**About this exercise**. Please give back word for word the lines below, from the first one through the one with "2: destruct (tally_exact".

**Extracted information**.

((

Lemma satisfied_authority_exact n : evaluator_exact n.
Proof.
  induction n as [|n IH]; intros a st r (Ht & Hth & Hlt) Hr Hn Hc Hb.
  all: rewrite <- (weight_sum_perm _ _ _ (meta_permissions_perm a)) in Hlt.
  all: cbn [Authority.satisfied_authority]; match goal with |- context [tally ?x] =>
         change x with (nested 0) || change x with (nested (S n)) end.
  1: destruct (tally_exact 0 r (meta_permissions a) 0 st (auth_threshold a)) as (st1 & Et & Hc1 & Hb1);
       [done|by apply refers_factors_below|by apply meta_permissions_typed|done|done|lia|lia|].
  2: destruct (tally_exact (S n) r (meta_permissions a) 0 st (auth_threshold a)) as (st1 & Et & Hc1 & Hb1);
       [by intros ? [= <-]|by apply refers_factors_below|by apply meta_permissions_typed|done|done|lia|lia|].
  all: rewrite Et, ret_bind, (weight_sum_perm _ _ _ (meta_permissions_perm a)), Z.add_0_l.
  all: fold (authority_holds holds a); destruct (authority_holds holds a); eexists; (split; [reflexivity|by split]).
Qed.
End Exact.

(** ** Used keys *)

Section Used.
Context {K : Type} `{EqDecision K}.
Variable permission_to_authority : permission_level -> result (option (authority K)).
Variable provided_keys : list K.
Variable provided_delay : Z.
Abbreviation visit := (visit permission_to_authority provided_keys provided_delay).
Abbreviation tally := (tally permission_to_authority provided_keys provided_delay).
Abbreviation satisfied_authority := (satisfied_authority permission_to_authority provided_keys provided_delay).
Abbreviation nested := (nested permission_to_authority provided_keys provided_delay).

(** Keys stay used, and a key becomes used only if it was provided. *)
Definition used_grows (used used' : list bool) : Prop :=
  length used' = length used /\ forall i, used !! i = Some true -> used' !! i = Some true.

Lemma used_grows_refl u : used_grows u u.
Proof. by split. Qed.
Lemma used_grows_trans u v w : used_grows u v -> used_grows v w -> used_grows u w.
Proof. intros [L1 G1] [L2 G2]. split; [congruence|auto]. Qed.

))

**Answer section**.
Lemma satisfied_authority_exact n : evaluator_exact n.
Proof.
  induction n as [|n IH]; intros a st r (Ht & Hth & Hlt) Hr Hn Hc Hb.
  all: rewrite <- (weight_sum_perm _ _ _ (meta_permissions_perm a)) in Hlt.
  all: cbn [Authority.satisfied_authority]; match goal with |- context [tally ?x] =>
         change x with (nested 0) || change x with (nested (S n)) end.
  1: destruct (tally_exact 0 r (meta_permissions a) 0 st (auth_threshold a)) as (st1 & Et & Hc1 & Hb1);
       [done|by apply refers_factors_below|by apply meta_permissions_typed|done|done|lia|lia|].
  2: destruct (tally_exact (S n) r (meta_permissions a) 0 st (auth_threshold a)) as (st1 & Et & Hc1 & Hb1);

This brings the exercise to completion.